To strengthen their selections, companies are increasingly relying on long hiring processes. However, those extended processes run the risk of alienating potential candidates and failing to identify suitable candidates.

Optimizing the hiring process to provide both a good hiring experience to candidates and to look for the traits and skills you actually need in your teams is important. Sometimes, that can mean fully overhauling the recruitment process, simplifying steps in how you hire, and switching focus away from hiring for hard skills and towards hiring for competencies.

Steps in an effective hiring process

The ideal hiring process should be reasonably short and tailored to the individual role. The average hiring process has lengthened from 13 days in 2010 to about 24 days globally, which adds expense and complexity for both the company and candidates.

Defining which steps should be in hiring and who’s responsible at each step can help streamline (and shorten) the process. Understanding its stages also allows you to tweak the process and remove steps irrelevant to the role or the team.

1) Phone screening

Most organizations start the recruitment process with phone or video call screening. This lets recruiters have quick one-on-one conversations with prospects, reducing the time commitment for both the candidate and the recruitment team.

For example, Apple screens four times – each 30 minutes, with the chance for candidates to ask their own questions at the end — before inviting someone to the office for an interview.

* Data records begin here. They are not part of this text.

(** [round(v, k)] *)
Definition py_round (k : Z) (v : value) : res value :=
  match number_of v with
  | Some (NInt n) => Ok (VInt n)
  | Some (NFloat x) => Ok (VFloat (round_digits k x))
  | None => Err TypeError
  end.

(** [int(d.get(k, dflt) or 0)], [float(d.get(k, dflt) or dflt)] *)
Definition int_or_zero (v : value) : res Z := py_int (por v (VInt 0)).

(** ** Text *)

(** [str(v)] and the interpolation of [v] in an f-string. *)
Definition py_str (v : value) : res string :=
  match v with
  | VNone => Ok "None"
  | VBool b => Ok (if b then "True" else "False")
  | VInt n => Ok (string_of_Z n)
  | VFloat x => Ok (float_repr x)
  | VStr s => Ok s
  | _ => Err (Unmodelled "str of a container or datetime")
  end.

(** [str(v or "")] *)
Definition str_or_empty (v : value) : res string := py_str (por v (VStr "")).

(** ** Equality and order *)

(** [a == b] *)
Fixpoint py_eq (a b : value) {struct a} : bool :=
  match a, b with
  | VNone, VNone => true
  | VStr s, VStr s' => String.eqb s s'
  | VTime t, VTime t' => t =? t'
  | VList l, VList l' =>
      (fix go (l l' : list value) : bool :=
         match l, l' with
         | [], [] => true
         | x :: l, y :: l' => py_eq x y && go l l'
         | _, _ => false
         end) l l'
  | VDict d, VDict d' =>
      Nat.eqb (length d) (length d') &&
      (fix go (d : dict) : bool :=
         match d with
         | [] => true
         | (k, x) :: d =>
             match aget k d' with Some y => py_eq x y | None => false end && go d
         end) d
  | _, _ =>
      match number_of a, number_of b with
      | Some x, Some y => match num_compare x y with Some Eq => true | _ => false end
      | _, _ => false
      end
  end.

Definition py_eq_str (v : value) (s : string) : bool :=
  match v with VStr s' => String.eqb s' s | _ => false end.

(** [v in {...}] for a set of strings. *)
Definition in_strings (v : value) (l : list string) : bool :=
  match v with VStr s => existsb (String.eqb s) l | _ => false end.

(** [a < b] *)
Definition py_lt (a b : value) : res bool :=
  match a, b with
  | VStr s, VStr s' => Ok (String.ltb s s')
  | VTime t, VTime t' => Ok (t <? t')
  | VList _, VList _ => Err (Unmodelled "order of lists")
  | _, _ =>
      match number_of a, number_of b with
      | Some x, Some y => Ok (match num_compare x y with Some Lt => true | _ => false end)
      | _, _ => Err TypeError
      end
  end.

(** [a <= b] *)
Definition py_le (a b : value) : res bool :=
  match a, b with
  | VStr s, VStr s' => Ok (String.leb s s')
  | VTime t, VTime t' => Ok (t <=? t')
  | VList _, VList _ => Err (Unmodelled "order of lists")
  | _, _ =>
      match number_of a, number_of b with
      | Some x, Some y => Ok (match num_compare x y with Some (Lt | Eq) => true | _ => false end)
      | _, _ => Err TypeError
      end
  end.

(** Order of two tuples: the first position where they differ decides. *)
Fixpoint tuple_lt (a b : list value) : res bool :=
  match a, b with
  | [], [] => Ok false
  | [], _ => Ok true
  | _, [] => Ok false
  | x :: a, y :: b => if py_eq x y then tuple_lt a b else py_lt x y
  end.

(** ** Sorting by a key

    [sorted] raises when it compares two keys that have no order.  Every pair
    of neighbours in the result has been compared, so it raises as soon as
    some pair of keys has none. *)

Section PySort.
Context {A K : Type} (klt : K -> K -> res bool).

Fixpoint all_comparable (l : list K) : res unit :=
  match l with
  | [] => Ok tt
  | k :: l => let? _ := mapR (klt k) l in all_comparable l
  end.

Definition klt_bool (a b : K * A) : bool :=
  match klt a.1 b.1 with Ok b => b | Err _ => false end.

Definition py_sort_keyed (desc : bool) (l : list (K * A)) : res (list A) :=
  let? _ := all_comparable (map fst l) in
  Ok (map snd (if desc then sort_by_desc klt_bool l else sort_by klt_bool l)).

Definition py_sort (key : A -> res K) (desc : bool) (l : list A) : res (list A) :=
  let? kl := mapR (fun x => let? k := key x in Ok (k, x)) l in
  py_sort_keyed desc kl.
End PySort.

(** [l.sort(key=lambda item: (...), reverse=desc)] with a tuple of fields. *)
Definition sort_rows (key : dict -> res (list value)) (desc : bool) (l : list dict) : res (list dict) :=
  py_sort tuple_lt key desc l.

(** [item.get(k) or ""] *)
Definition get_or_empty (k : string) (d : dict) : value := por (dget d k) (VStr "").

(** [sorted(values)] *)
Definition py_sorted (l : list value) : res (list value) :=
  py_sort py_lt Ok false l.

(** [p] holds of a value and of everything inside it. *)
Fixpoint value_all (p : value -> bool) (v : value) : bool :=
  p v && match v with
         | VList l => forallb (value_all p) l
         | VDict d => forallb (fun kv => value_all p kv.2) d
         | _ => true
         end.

While Apple’s recruitment process has been criticized for being needlessly long and over-involved, making initial contact over the phone cuts down on everyone’s investment; if you realize the candidate is not a good fit, you can tell them on a call. Other phone screening tips include:

  • Keep calls short. Screenings are meant to assess general suitability, which can be done by gauging personality, comparing the candidate to their resume/profile, and gauging their general aptitude.
  • If the candidate doesn’t seem like a good fit, communicate this as soon as possible.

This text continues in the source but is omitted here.